Despite these good-faith efforts, argued Lorand's attorney, he was unable to pay the increased support.

¶ 14 The court found that Kovalik was "not a very compelling witness." He knew very little about the business he purportedly owned and operated, did not know the address for his business, and did not even know who his landlord was. The court said that nothing that it heard during the hearing changed its belief that Lorand remained an integral part of the business (LF Construction), and that he would still reap the benefits that he did when he was earning $300,000 to $400,000 doing the same work with the same core group of people. The court found Lorand in indirect civil contempt of court and set a purge amount of $11,879.45. Lorand timely appealed.

¶ 15 II. ANALYSIS

¶ 16 Lorand argues that the trial court improperly applied the law-of-the-case doctrine, which resulted in an errant ruling that Lorand was in indirect civil contempt of court. Lorand further contends that the record showed that his actual income was less than his combined obligation for maintenance and support. Therefore, according to Lorand, the court's contempt finding was against the manifest weight of the evidence. Michelle responds that the court properly applied the law-of-the-case doctrine to the issue of Lorand's reduction in income. She further argues that Lorand failed to meet his burden of demonstrating that his noncompliance was not willful or contumacious, or that he had a valid excuse for his noncompliance.

¶ 17 A. Law of the Case

¶ 18 The law-of-the-case doctrine limits the relitigation of previously decided issues within the same case. Hiatt v. Illinois Tool Works, 2018 IL App (2d) 170554, ¶ 19. The doctrine protects parties' settled expectations, ensures uniformity of decisions, maintains consistency

during the course of a case, effectuates the proper administration of justice, and brings litigation to an end. Hiatt, 2018 IL App (2d) 170554, ¶ 19. The doctrine applies to previously decided issues of both law and fact. Radwill v. Manor Care of Westmont, IL, 2013 IL App (2d) 120957, ¶ 8. Whether to apply the law-of-the-case doctrine is a question of law, which we review de novo. Hiatt, 2018 IL App (2d) 170554, ¶ 19.

¶ 19 Lorand's argument that the law-of-the-case doctrine does not apply rests upon his contention that the imputation of income in the November 2016 order was an issue of fact. Lorand cites Scheffel & Company, P.C. v. Fessler, 356 Ill. App. 3d 308 (2005), to support his theory that the doctrine applies only to issues of law, not fact. Lorand misconstrues Scheffel. In Scheffel, the shareholders in an accounting firm voted to "involuntarily retire" the defendant, a certified public accountant, who then motioned the trial court to invalidate his non-compete covenant. Scheffel, 356 Ill. App. 3d at 309-10. The trial court denied the motion but limited the non-compete covenant's scope in years and geographic reach, and the appellate court affirmed that decision in Scheffel I. Scheffel, 356 Ill. App. 3d at 310. On remand, the accounting firm moved for a preliminary injunction to extend the covenant for as long as the defendant continued to receive deferred compensation, and the trial court granted the motion. Scheffel, 356 Ill. App. 3d at 311-12. The defendant appealed, arguing that the trial court violated the law-of-the-case doctrine.

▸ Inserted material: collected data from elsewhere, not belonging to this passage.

(** What a pass over a batch does for one identifier that occurs once in
    it: when the events before it return, what the body does on the event;
    when one of them raises, nothing. *)
Lemma for_each_focus_returned now_local pre event post T :
  Forall (λ event', Event.id event' ≠ Event.id event) (pre ++ post) →
  outcome_of (for_each pre (event_body now_local) T) = Returned tt →
  let r := for_each (pre ++ event :: post) (event_body now_local) T in
  state_of r !! Event.id event
  = state_of (event_body now_local event T) !! Event.id event
  ∧ keys_notified (Event.id event) (trace_of r)
    = keys_notified (Event.id event) (trace_of (event_body now_local event T))
  ∧ (∀ e, outcome_of (event_body now_local event T) = Raised e →
          outcome_of r = Raised e).
Proof.
  intros [Hpre Hpost]%Forall_app Hret. cbv zeta.
  rewrite (for_each_app_returned _ _ _ _ Hret). cbv zeta.
  rewrite outcome_of_mk, state_of_mk, trace_of_mk.
  set (T1 := state_of (for_each pre (event_body now_local) T)).
  assert (HT1 : T1 !! Event.id event = T !! Event.id event)
    by (by apply for_each_other_entry).
  destruct (event_body_same_entry now_local event T1 T HT1) as (Ho & Hst & Hn).
  rewrite keys_notified_app.
  rewrite (keys_notified_nil _ (trace_of (for_each pre _ T)))
    by (intros k; by apply for_each_other_notifications).
  cbn [app].
  rewrite <- (keys_notified_same_notifications _ _ _ Hn), <- Hst, <- Ho.
  destruct (outcome_cases (outcome_of (event_body now_local event T1)))
    as [Hb|[e Hb]].
  - rewrite (for_each_state_returned _ _ _ _ Hb), (for_each_trace_returned _ _ _ _ Hb).
    rewrite for_each_other_entry by done.
    rewrite keys_notified_app.
    rewrite (keys_notified_nil _ (trace_of (for_each post _ _)))
      by (intros k; by apply for_each_other_notifications).
    rewrite app_nil_r. split_and!; [done..|]. intros e He. by rewrite Hb in He.
  - rewrite (for_each_state_raised _ _ _ _ _ Hb), (for_each_trace_raised _ _ _ _ _ Hb).
    split_and!; [done..|]. intros e' He.
    rewrite (for_each_outcome_raised _ _ _ _ _ Hb). by rewrite Hb in He.
Qed.

Lemma for_each_focus_raised now_local pre event post T e :
  Forall (λ event', Event.id event' ≠ Event.id event) (pre ++ post) →
  outcome_of (for_each pre (event_body now_local) T) = Raised e →
  let r := for_each (pre ++ event :: post) (event_body now_local) T in
  state_of r !! Event.id event = T !! Event.id event
  ∧ keys_notified (Event.id event) (trace_of r) = []
  ∧ outcome_of r = Raised e.
Proof.
  intros [Hpre Hpost]%Forall_app Hraise. cbv zeta.
  rewrite (for_each_app_raised _ _ _ _ _ Hraise).
  split_and!; [by apply for_each_other_entry| |done].
  apply keys_notified_nil. intros k. by apply for_each_other_notifications.
Qed.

¶ 20 The appellate court in Scheffel II agreed with the defendant's assertion that questions of law decided in previous appeals were binding on the trial court. Scheffel, 356 Ill. App. 3d at 312. The appellate court also noted that the law-of-the-case doctrine did not bind a trial court at a subsequent stage of litigation when there were different issues, different parties, or when the underlying facts had changed. Scheffel, 356 Ill. App. 3d at 312. Ultimately, the appellate court

in Scheffel II affirmed the trial court's decision, noting that the issue of deferred compensation in relation to the non-compete covenant differed from the issue which had been decided in Scheffel I: whether the covenant's time and distance restrictions were reasonable. Scheffel, 356 Ill. App. 3d at 312-13.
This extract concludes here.